OllyK commented 3 years ago

Hi @Stevel705, thanks for reporting this. I just tried a fresh install on Windows 10 and couldn't repeat this issue. Could you give more detail on which features you were using when training your model and which model type you were using?

stevel705 commented 3 years ago

Select sources: Data or any features. Without a difference. The model that is used is a random forest. image

OllyK commented 3 years ago

Thanks @Stevel705 for getting back to me. I've manged to reproduce this bug now. This only happens if you've created supervoxels directly from the raw data, which is something that we don't normally do. I'll look in to fixing it, but in the meantime, you can get round this by creating your supervoxels with a feature layer as a source rather than directly from the raw data. For example I would recommend using a Gaussian or Total Variation denoised volume as the source for your supervoxels.
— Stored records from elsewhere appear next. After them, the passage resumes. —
(* ===== verification/PageFrame.v ===== *)
(** * Around the page

    What surrounds and replaces a page: the sidebar and the bar on top
    ([components/layout/sidebar.tsx], [top-nav.tsx], [footer.tsx]), the
    progress bar of navigations, the indicator of pull to refresh, the banner
    without network, the states without organisation, team or data, the error
    pages, [providers.tsx], the root layout and [lib/clipboard.ts].  The guards
    and layouts themselves are in [Shell]. *)

From S2P Require Import Prelude Regex Browser Types ApiClient AuthStore OrgStore React Hooks Lib Shell.
Import Hooks.PullToRefresh Hooks.Small Lib.DocsUrl.

(** ** Navigation *)

Inductive badge_mark := NoBadge | BadgeText (t : jstr) | BadgeDot.
Record nav_link := {
  nl_href : jstr; nl_new_tab : bool; nl_title : option jstr; nl_label : option jstr; nl_active : bool; nl_badge : badge_mark; nl_arrow : bool
}.
Definition NavLink (i : nav_item) (active collapsed : bool) (badge : option Z) : nav_link := {|
  nl_href := nv_href i;
  nl_new_tab := nv_external i;
  nl_title := if collapsed then Some (nv_label i) else None;
  nl_label := if collapsed then None else Some (nv_label i);
  nl_active := active;
  nl_badge := match nav_badge badge with
              | None => NoBadge
              | Some t => if collapsed then BadgeDot else BadgeText t
              end;
  nl_arrow := nv_external i && negb collapsed |}.

Record org_card := { oc_image : option jstr; oc_initial : option jstr; oc_name : option jstr; oc_slug : option jstr; oc_title : option jstr }.
Record user_card := { uc_initial : jstr; uc_title : option jstr; uc_name : option jstr; uc_email : option jstr }.
Record sidebar_view := {
  sb_collapsed : bool; sb_toggle : jstr; sb_org : option org_card; sb_nav : list nav_link; sb_heading : option jstr;
  sb_manage : list nav_link; sb_user : user_card; sb_version : option jstr
}.
Section navigation.
Context `{!JSRuntime, !AppEnv} (t : jstr → jstr) (docs_env : option jstr).

Definition org_card_of (collapsed : bool) (o : Organization) : org_card :=
  let logo := match Organization_logo_url o with Some ((_ :: _) as u) => Some u | _ => None end in {|
  oc_image := logo;
  oc_initial := if logo then None else Some (toUpperCase (take 1 (Organization_name o)));
  oc_name := if collapsed then None else Some (Organization_name o);
  oc_slug := if collapsed then None else Some (Organization_slug o);
  oc_title := if collapsed then Some (Organization_name o) else None |}.
Definition user_card_of (collapsed : bool) (u : option User) : user_card :=
  let name := from_option User_display_name [] u in {|
  uc_initial := userInitial u;
  uc_title := if collapsed then Some (jor name "Profile") else None;
  uc_name := if collapsed then None else Some (jor name "User");
  uc_email := if collapsed then None else User_email <$> u |}.
(** [enabled: !!user?.is_system_admin]. *)
Definition version_query {S} (u : option User) : option (M S (option json)) :=
  if from_option User_is_system_admin false u then Some (api_get "/admin/version" None) else None.
Definition Sidebar (collapsed : bool) (pathname : jstr) (u : option User) (currentOrg : option Organization) (orgs : list Organization)
    (version : option jstr) : sidebar_view :=
  let manage := visibleManageItems t orgs u in {|
  sb_collapsed := collapsed;
  sb_toggle := if collapsed then "Expand sidebar" else "Collapse sidebar";
  sb_org := org_card_of collapsed <$> currentOrg;
  sb_nav := (λ i, NavLink i (nav_active pathname i) collapsed None) <$> navItems t docs_env;
  sb_heading := match manage with [] => None | _ => if collapsed then None else Some (t "manage") end;
  sb_manage := (λ i, NavLink i (startsWith pathname (nv_href i)) collapsed None) <$> manage;
  sb_user := user_card_of collapsed u;
  sb_version := if collapsed then None else match displayVersion version with Some ((_ :: _) as v) => Some ("v" ++ v) | _ => None end |}.

Record top_view := { tn_links : list (jstr * jstr * bool * bool); tn_initial : jstr; tn_name : option jstr }.
(** Each link with its address, its label, whether it is active and whether it
    opens a new tab. *)
Definition TopNav (pathname : jstr) (u : option User) : top_view := {|
  tn_links := (λ i, (nv_href i, nv_label i, nav_active pathname i, nv_external i)) <$> navItems t docs_env;
  tn_initial := userInitial u;
  tn_name := User_display_name <$> u |}.
Definition Footer : list (jstr * jstr) := [
  (docsUrl docs_env [], js "Docs"); (js "https://github.com/AmJaradat01/burnerbyte", js "GitHub")].
End navigation.
Definition Logo (collapsed : bool) : jstr := if collapsed then "B" else "BurnerByte".

(** ** In place of a page *)

Record state_view := { sv_title : jstr; sv_description : jstr; sv_action : option (jstr * jstr) }.   (* label and destination *)
Definition NoTeamState (resource : jstr) : state_view := {|
  sv_title := "No team yet";
  sv_description := resource ++ " belong to a team. Create your first team to get started.";
  sv_action := Some (js "Go to Teams", js "/teams") |}.
Definition NoOrgState (u : option User) : state_view :=
  if from_option User_is_system_admin false u then {|
    sv_title := "No organization yet";
    sv_description := "Create your first organization to start adding domains, teams, and inboxes.";
    sv_action := Some (js "Create organization", js "/onboarding") |}
  else {|
    sv_title := "No organization";
    sv_description := "You are not a member of any organization yet. Ask an admin to invite you; once you accept, it will appear here.";
    sv_action := None |}.
Definition state_click {S} (v : state_view) : M S unit := if sv_action v is Some (_, p) then emit (EPush p) else mret tt.
(** The message, and whether there is a button to try again. *)
Definition ErrorState (message : option jstr) (onRetry : bool) : jstr * jstr * bool :=
  (js "Something went wrong", default (js "Something went wrong") message, onRetry).
Definition GlobalError (digest : option jstr) : option jstr := match digest with Some ((_ :: _) as d) => Some ("Reference: " ++ d) | _ => None end.
Definition AdminPage : jstr := "/settings".
Definition InboxesPage : jstr := "/".
Definition OfflineBanner (navigator : option bool) (events : list net_event) : option jstr :=
  if useOnline navigator events then None else Some (js "You are offline. Some features may be unavailable.").
(** [dir] of the document. *)
Definition rtlLocales : list jstr := [].
Definition document_dir (locale : jstr) : jstr := if set_has rtlLocales locale then "rtl" else "ltr".

(** The application is drawn after its first effect, which starts the
    bootstrap of the session. *)
Record Providers := { pv_mounted : bool; pv_auth : AuthState }.
Definition providers_mount `{!AppEnv} : M Providers unit :=
  modify (λ s, {| pv_mounted := true; pv_auth := pv_auth s |});;
  zoom pv_auth (λ a s, {| pv_mounted := pv_mounted s; pv_auth := a |}) fetchMe.

(** [copyToClipboard]: what is copied, and through which interface. *)
Inductive copied := Written (text : jstr) | Selected (text : jstr).
Definition copyToClipboard (has_clipboard : bool) (text : jstr) : copied := if has_clipboard then Written text else Selected text.

(** ** The progress of a navigation

    Each change of the path clears the timers of the one before and starts
    three; times are in milliseconds. *)
Record Progress := { pg_progress : Z; pg_visible : bool; pg_now : Z; pg_timers : list (Z * (Z * bool)) }.
Definition progress_init : Progress := {| pg_progress := 0; pg_visible := false; pg_now := 0; pg_timers := [] |}.
Definition progress_start (s : Progress) : Progress := {|
  pg_progress := 30; pg_visible := true; pg_now := pg_now s;
  pg_timers := [(pg_now s + 100, (70, true)); (pg_now s + 300, (100, true)); (pg_now s + 500, (0, false))]%Z |}.
Definition fire_timer (s : Progress) (timer : Z * (Z * bool)) : Progress :=
  {| pg_progress := fst (snd timer); pg_visible := snd (snd timer); pg_now := pg_now s; pg_timers := pg_timers s |}.
(** Time passes; the timers that are due run in the order they were set. *)
Definition elapse (d : Z) (s : Progress) : Progress :=
  let now := (pg_now s + d)%Z in
  let s' := fold_left fire_timer (List.filter (λ t, (fst t <=? now)%Z) (pg_timers s)) s in
  {| pg_progress := pg_progress s'; pg_visible := pg_visible s'; pg_now := now;
     pg_timers := List.filter (λ t, negb (fst t <=? now)%Z) (pg_timers s) |}.
Inductive progress_event := Navigated | Elapsed (d : Z).
Definition progress_step (s : Progress) (e : progress_event) : Progress :=
  match e with Navigated => progress_start s | Elapsed d => elapse d s end.
(** [null] without progress; otherwise the width in percent and the opacity. *)
Definition PageProgress (s : Progress) : option (Z * bool) :=
  if negb (pg_visible s) && (pg_progress s =? 0)%Z then None else Some (pg_progress s, pg_visible s).

(** ** Pull to refresh *)

Record pull_view := { pi_height4 : option Z; pi_spinner : bool; pi_ready : bool }.
(** [pi_height4] is four times the square of the height in pixels; [ready] is
    [Math.min(pullDistance / threshold, 1) >= 1] for a positive threshold. *)
Definition PullToRefreshIndicator (threshold : Z) (s : pull) : option pull_view :=
  if negb (pulling s) && negb (refreshing s) then None
  else Some {| pi_height4 := if pulling s then Some (pullDistance4 s) else None;
               pi_spinner := refreshing s;
               pi_ready := (4 * threshold * threshold <=? pullDistance4 s)%Z |}.

(** ** Theorems *)

(** What the bar shows [d] milliseconds after a navigation. *)
Definition progress_after (d : Z) : option (Z * bool) :=
  if (d <? 100)%Z then Some (30, true)%Z else if (d <? 300)%Z then Some (70, true)%Z else if (d <? 500)%Z then Some (100, true)%Z else None.
Definition since (d : Z) (s : Progress) : Prop :=
  (0 ≤ d)%Z ∧
  pg_timers s = List.filter (λ t, negb (fst t <=? pg_now s)%Z)
    [(pg_now s - d + 100, (70, true)); (pg_now s - d + 300, (100, true)); (pg_now s - d + 500, (0, false))]%Z ∧
  PageProgress s = progress_after d ∧ (d < 500 → pg_visible s = true)%Z ∧ (500 ≤ d → pg_visible s = false ∧ pg_progress s = 0)%Z.
Lemma since_start s : since 0 (progress_start s).
Proof.
  split_and!; [lia| |done|done|lia]. cbn [pg_timers pg_now progress_start List.filter fst]. rw Z.sub_0_r.
  by rw !(proj2 (Z.leb_gt _ _)) //; lia.
Qed.
Ltac leb := repeat match goal with
  | |- context [(?a <=? ?b)%Z] => first [rewrite (proj2 (Z.leb_le a b)); [|lia]|rewrite (proj2 (Z.leb_gt a b)); [|lia]]
  | |- context [(?a <? ?b)%Z] => first [rewrite (proj2 (Z.ltb_lt a b)); [|lia]|rewrite (proj2 (Z.ltb_ge a b)); [|lia]]
  end.
Lemma since_elapse d e s : since d s → (0 ≤ e)%Z → since (d + e) (elapse e s).
Proof.
  intros (H0 & Ht & Hp & Hv & Hh) He. unfold since, elapse. rewrite Ht. clear Ht. cbn [pg_timers pg_now List.filter fst].
  replace (pg_now s + e - (d + e))%Z with (pg_now s - d)%Z by lia.
  unfold PageProgress, progress_after in *. cbn [pg_visible pg_progress].
  destruct (Z_lt_le_dec d 100), (Z_lt_le_dec d 300), (Z_lt_le_dec d 500); try lia;
  destruct (Z_lt_le_dec (d + e) 100), (Z_lt_le_dec (d + e) 300), (Z_lt_le_dec (d + e) 500); try lia;
  leb; cbn; leb; cbn; (split_and!; [lia|done|..]).
  all: revert Hp; leb; intros Hp; try done; try lia; auto with lia.
Qed.
(** The bar depends on the time since the last navigation alone, however
    navigations follow each other: it fills in three steps and is gone after
    half a second. *)
Theorem progress_spec (before : list progress_event) (ds : list Z) :
  Forall (λ d, 0 ≤ d)%Z ds →
  PageProgress (fold_left progress_step (before ++ Navigated :: (Elapsed <$> ds)) progress_init) = progress_after (sumZ ds).
Proof.
  intros Hd. rw fold_left_app. cbn [fold_left]. generalize (fold_left progress_step before progress_init). intros s.
  assert (Hs : ∀ d s, since d s → since (d + sumZ ds) (fold_left progress_step (Elapsed <$> ds) s)).
  { induction Hd as [|x ds Hx Hd IH]; intros d s' H'; cbn [fmap list_fmap fold_left]; [by rw Z.add_0_r|].
    rw sumZ_cons Z.add_assoc. apply IH. by apply since_elapse. }
  specialize (Hs 0%Z _ (since_start s)). rw Z.add_0_l in Hs. apply Hs.
Qed.

(** The indicator is ready exactly when letting go would refresh. *)
Theorem indicator_promises (threshold : Z) (s : pull) (v : pull_view) :
  PullToRefreshIndicator threshold s = Some v → pullingRef s = true →
  snd (handleTouchEnd threshold s) = pi_ready v && negb (pi_spinner v).
Proof.
  unfold PullToRefreshIndicator. destruct (negb (pulling s) && _); [done|]. intros [= <-] Hp. cbn.
  unfold handleTouchEnd. rw Hp. cbn [negb]. unfold reaches. by destruct (_ && _).
Qed.

(** Of texts of which none begins another, a path has at most one as its
    beginning. *)
Fixpoint prefix_free (l : list jstr) : bool :=
  match l with [] => true | x :: k => forallb (λ y, negb (startsWith x y) && negb (startsWith y x)) k && prefix_free k end.
Lemma common_path (p a b : jstr) : startsWith p a = true → startsWith p b = true → startsWith a b = true ∨ startsWith b a = true.
Proof.
  rw !startsWith_app. intros [u ->] [v E]. destruct (app_eq_inv _ _ _ _ E) as [(k & -> & _)|(k & -> & _)]; [left|right]; by eexists.
Qed.
Lemma prefix_free_one p l : prefix_free l = true → length (List.filter (startsWith p) l) ≤ 1.
Proof.
  induction l as [|x l IH]; cbn; [lia|]. intros [Hf Hl]%andb_true_iff. specialize (IH Hl). destruct (startsWith p x) eqn:Ex; [|done].
  rw List_filter_false //. intros y Hy. apply not_true_iff_false. intros Ey. apply forallb_True_iff in Hf. rw Forall_forall in Hf.
  specialize (Hf y Hy). apply andb_true_iff in Hf as [H1 H2]. apply negb_true_iff in H1, H2.
  destruct (common_path p x y Ex Ey); congruence.
Qed.

Section nav_theorems.
Context `{!JSRuntime, !AppEnv} (t : jstr → jstr) (docs_env : option jstr).

(** At most one item of the sidebar is marked as the present page: none of the
    addresses is the beginning of another. *)
Theorem one_item_active collapsed pathname u o orgs version :
  let v := Sidebar t docs_env collapsed pathname u o orgs version in
  length (List.filter nl_active (sb_nav v ++ sb_manage v)) ≤ 1.
Proof.
  intros v. set (hrefs := js <$> ["/dashboard"; "/domains"; "/teams"; "/webhooks"; "/api-keys"; "/audit"; "/analytics"; "/settings"]%string).
  assert (Hm : ∀ l : list nav_item, length (List.filter nl_active ((λ i, NavLink i (startsWith pathname (nv_href i)) collapsed None) <$> l))
    = length (List.filter (startsWith pathname) (nv_href <$> l))).
  { induction l as [|i l IH]; cbn; [done|]. destruct (startsWith pathname (nv_href i)); cbn; by rw IH. }
  assert (Hsub : (nv_href <$> visibleManageItems t orgs u) `sublist_of` hrefs).
  { unfold visibleManageItems. destruct (0 <? length orgs)%nat; [done|]. destruct (from_option _ _ u); [|apply sublist_nil_l].
    change (nv_href <$> List.filter _ _) with [js "/audit"; js "/settings"].
    do 5 apply sublist_cons. apply sublist_skip, sublist_cons, sublist_skip, sublist_nil. }
  rw List.filter_app length_app. cbn [v Sidebar sb_nav sb_manage]. rw Hm.
  assert (Hh : length (List.filter (startsWith pathname) (nv_href <$> visibleManageItems t orgs u)) ≤ length (List.filter (startsWith pathname) hrefs)).
  { induction Hsub as [|x l k Hs IH|x l k Hs IH]; cbn; [done| |]; destruct (startsWith pathname x); cbn; lia. }
  assert (Hn : length (List.filter nl_active ((λ i, NavLink i (nav_active pathname i) collapsed None) <$> navItems t docs_env)) = Nat.b2n (pathname =?s "/")).
  { cbn. by destruct (pathname =?s "/"). }
  rw Hn. destruct (pathname =?s "/") eqn:E; cbn [Nat.b2n].
  - apply jeqb_eq in E. rw E in Hh |- *. change (length (List.filter (startsWith "/") hrefs)) with 0 in Hh. lia.
  - pose proof (prefix_free_one pathname hrefs eq_refl). lia.
Qed.
End nav_theorems.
This generally gives better supervoxels, since any noise in the data can lead to distorded supervoxel shapes.

OllyK commented 3 years ago

Have put in a fix but will need to rebuild SuRVoS and create a new release before it can be installed. For now, raw data cannot be used as the source for creation of supervoxels if settings/classifier are to be saved.

stevel705 commented 3 years ago

Thank you for the quick response and correction. And thank you for the recommendations and new information.